Figure 2. SLC28A3 expression affects the severity of DIC by regulating DOX uptake into cardiomyocytes.

A, Validation of CRISPR/Cas9–mediated SLC28A3 knockout (KO) in an isogenic hiPSC line detected by Sanger sequencing, showing 8 bp deletion downstream of the transcription start site (TSS). PAM, protospacer adjacent motif. B, Demonstration that 91% of the cell population acquire the introduced deletion. C, Validation of KO and AAVS1-based SLC28A3 overexpression (OE) by western blot and RT-PCR. D, Effect of DOX (72 h) on viability in ISO (n = 45), ISO–OE (n = 14), and ISO–KO (n = 6) hiPSC–CMs. E, Effect of doxorubicin (72 h) on apoptosis measured by activated caspase 3/7 in ISO (n = 8), ISO–OE (n = 10), and ISO–KO (n = 6) hiPSC–CMs.
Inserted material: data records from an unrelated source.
(** Assignments. *)
Definition set_conn (s : t) (c : Conn) : t :=
  mk c (rttWindowStartTime_ s) (latestRttSample_ s) (bandwidthNewestEstimate_ s)
    (bandwidthEstimate_ s) (step_ s) (bytesAckedInCurrentInterval_ s) (ssthresh_ s)
    (rttSampler_ s) (cwndBytes_ s) (endOfRecovery_ s).
Definition set_rtt (s : t) (sampler : Sampler.t) (latest : Z) : t :=
  mk (quicConnectionState_ s) (rttWindowStartTime_ s) latest (bandwidthNewestEstimate_ s)
    (bandwidthEstimate_ s) (step_ s) (bytesAckedInCurrentInterval_ s) (ssthresh_ s)
    sampler (cwndBytes_ s) (endOfRecovery_ s).
Definition set_window (s : t) (start step bytesAcked : Z) : t :=
  mk (quicConnectionState_ s) start (latestRttSample_ s) (bandwidthNewestEstimate_ s)
    (bandwidthEstimate_ s) step bytesAcked (ssthresh_ s) (rttSampler_ s) (cwndBytes_ s)
    (endOfRecovery_ s).
Definition set_bandwidth (s : t) (newest estimate : Z) : t :=
  mk (quicConnectionState_ s) (rttWindowStartTime_ s) (latestRttSample_ s) newest estimate
    (step_ s) (bytesAckedInCurrentInterval_ s) (ssthresh_ s) (rttSampler_ s) (cwndBytes_ s)
    (endOfRecovery_ s).
Definition set_cwnd (s : t) (n : Z) : t :=
  mk (quicConnectionState_ s) (rttWindowStartTime_ s) (latestRttSample_ s)
    (bandwidthNewestEstimate_ s) (bandwidthEstimate_ s) (step_ s)
    (bytesAckedInCurrentInterval_ s) (ssthresh_ s) (rttSampler_ s) n (endOfRecovery_ s).
Definition set_loss (s : t) (ssthresh cwnd : Z) (recovery : option Z) : t :=
  mk (quicConnectionState_ s) (rttWindowStartTime_ s) (latestRttSample_ s)
    (bandwidthNewestEstimate_ s) (bandwidthEstimate_ s) (step_ s)
    (bytesAckedInCurrentInterval_ s) ssthresh (rttSampler_ s) cwnd recovery.

Definition getCongestionWindow (s : t) : Z := cwndBytes_ s.
Definition getSlowStartThreshold (s : t) : Z := ssthresh_ s.
Definition inSlowStart (s : t) : bool := cwndBytes_ s <? ssthresh_ s.
Definition getBytesInFlight (s : t) : Z := inflightBytes (quicConnectionState_ s).

Definition getWritableBytes (s : t) : res Z :=
  if inflightBytes (quicConnectionState_ s) >? cwndBytes_ s then mret 0
  else subtractAndCheckUnderflow (getCongestionWindow s) (inflightBytes (quicConnectionState_ s)).

Record WestwoodStats := mkStats { bw_est : Z; rtt_min : Z; ssthresh : Z }.
Definition getStats (s : t) : WestwoodStats :=
  mkStats (bandwidthEstimate_ s) (u64 (Sampler.minRtt (rttSampler_ s))) (ssthresh_ s).

Definition onRemoveBytesFromInflight (s : t) (bytes : Z) : res t :=
  n ← subtractAndCheckUnderflow (inflightBytes (quicConnectionState_ s)) bytes;
  mret (set_conn s (with_inflight (quicConnectionState_ s) n)).

Definition onPacketSent (s : t) (p : Packet) : res t :=
  n ← addAndCheckOverflow (inflightBytes (quicConnectionState_ s)) (encodedSize p);
  mret (set_conn s (with_inflight (quicConnectionState_ s) n)).

(** [std::chrono::duration_cast<microseconds>(now - start).count()], as [uint64_t]. *)
Definition elapsed_us (start now : Z) : Z := u64 (Z.quot (now - start) 1000).
(* ===== verification/CongestionResults.v ===== *)
(** * Senders and their controllers

    The theorem about senders of [CongestionControl.v] for every controller that is
    modelled. *)

From S2P Require Import Prelude IEEE754 CongestionControl NewReno Westwood WestwoodOWD.

Module CongestionResults.
Import CongestionControl IEEE754.

(** A connection as it is when its controller is created: the settings are in
    range and nothing is in flight. *)
Definition fresh_connection (c : Conn) : Prop :=
  settings_ok c /\ inflightBytes c = 0.

(** C30. NewReno, Westwood and WestwoodOWD keep a sender within its window: from
    creation, through any sequence of sends that [getWritableBytes] covers, acks
    and losses of packets in flight, and discarded packets, no call throws; the
    bytes in flight are those sent and not yet reported, never more than the
    largest window; the window stays between its limits; and a packet that was
    allowed leaves at most a window in flight. For the Westwood controllers this
    holds for every function in place of [std::exp] and every outcome of an
    undefined conversion. *)
Theorem controllers_sender_safe (U : UndefinedCast) exp c :
  fresh_connection c ->
  sender_safe (CC := NewReno.newreno) c /\
  sender_safe (CC := Westwood.westwood exp) c /\
  sender_safe (CC := WestwoodOWD.westwood_owd) c.
Proof.
  intros [Hc H0]. split; [|split].
  - apply (sender_is_safe (CC := NewReno.newreno)); done.
  - apply (sender_is_safe (CC := Westwood.westwood exp)); done.
  - apply (sender_is_safe (CC := WestwoodOWD.westwood_owd)); done.
Qed.

Lemma controllers_sender_safe_witness :
  fresh_connection default_conn /\
  sender_safe (CC := NewReno.newreno) default_conn /\
  sender_safe (CC := Westwood.westwood (H := x86_64) f32_opp) default_conn /\
  sender_safe (CC := WestwoodOWD.westwood_owd (H := x86_64)) default_conn.
Proof.
  pose proof (conj default_conn_ok eq_refl : fresh_connection default_conn) as H.
  split; [exact H|]. exact (controllers_sender_safe x86_64 f32_opp default_conn H).
Defined.

End CongestionResults.
(* ===== verification/QuicReadCodec.v ===== *)
(** * Reading QUIC packets

    [codec/QuicReadCodec.cpp]: a datagram is a queue of packets; each is cut off, its
    header protection is removed, it is decrypted with the key of its kind and its frames
    are decoded.  The codec keeps the keys of each kind and, for the packets with a short
    header, the previous, the current and the next key. *)

From S2P Require Import Prelude QuicInteger QuicFrames QuicFrameWriter QuicHeaders.

Module QuicReadCodec.
Import QuicFrames QuicFrameWriter QuicHeaders.

Section codec.
Context `{C : Crypto}.

Record QuicReadCodec := mkCodec {
  nodeType_ : QuicNodeType;
  params_ : CodecParameters;
  initialReadCipher_ : option Aead;
  zeroRttReadCipher_ : option Aead;
  handshakeReadCipher_ : option Aead;
  previousOneRttReadCipher_ : option Aead;
  currentOneRttReadCipher_ : option Aead;
  nextOneRttReadCipher_ : option Aead;
  currentOneRttReadPhase_ : ProtectionType;
  currentOneRttReadPhaseStartPacketNum_ : option Z;
  initialHeaderCipher_ : option HeaderCipher;
  oneRttHeaderCipher_ : option HeaderCipher;
  zeroRttHeaderCipher_ : option HeaderCipher;
  handshakeHeaderCipher_ : option HeaderCipher;
  statelessResetToken_ : option (list Z);
  cryptoEqual_ : option (list Z -> list Z -> bool);
  handshakeDoneTime_ : option Z
}.

Definition create (nodeType : QuicNodeType) : QuicReadCodec :=
  mkCodec nodeType (mkParams kDefaultAckDelayExponent None) None None None None None None KeyPhaseZero (Some 0)
    None None None None None None None.

(** The members of the keys of packets with a short header. *)
Definition set_oneRtt (previous current next : option Aead) (phase : ProtectionType) (start : option Z) (c : QuicReadCodec) : QuicReadCodec :=
  mkCodec (nodeType_ c) (params_ c) (initialReadCipher_ c) (zeroRttReadCipher_ c) (handshakeReadCipher_ c)
    previous current next phase start (initialHeaderCipher_ c) (oneRttHeaderCipher_ c) (zeroRttHeaderCipher_ c) (handshakeHeaderCipher_ c)
    (statelessResetToken_ c) (cryptoEqual_ c) (handshakeDoneTime_ c).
F, Assessment of DOX uptake via measurement of DOX intrinsic fluorescence using flow cytometry-based assay (n = 6–9). n = full independent experimental replicates, Error bars, s.e.m, *P ≤ 0.05, **P ≤ 0.01, ***P ≤ 0.001, ****P ≤ 0.0001 by unpaired two-tailed Student’s t-test (f). For (d and e) log-logistic non–linear regression model was used to estimate the value of the four parameters, and t-statistic was used to test for significant difference in LD₅₀ between different groups.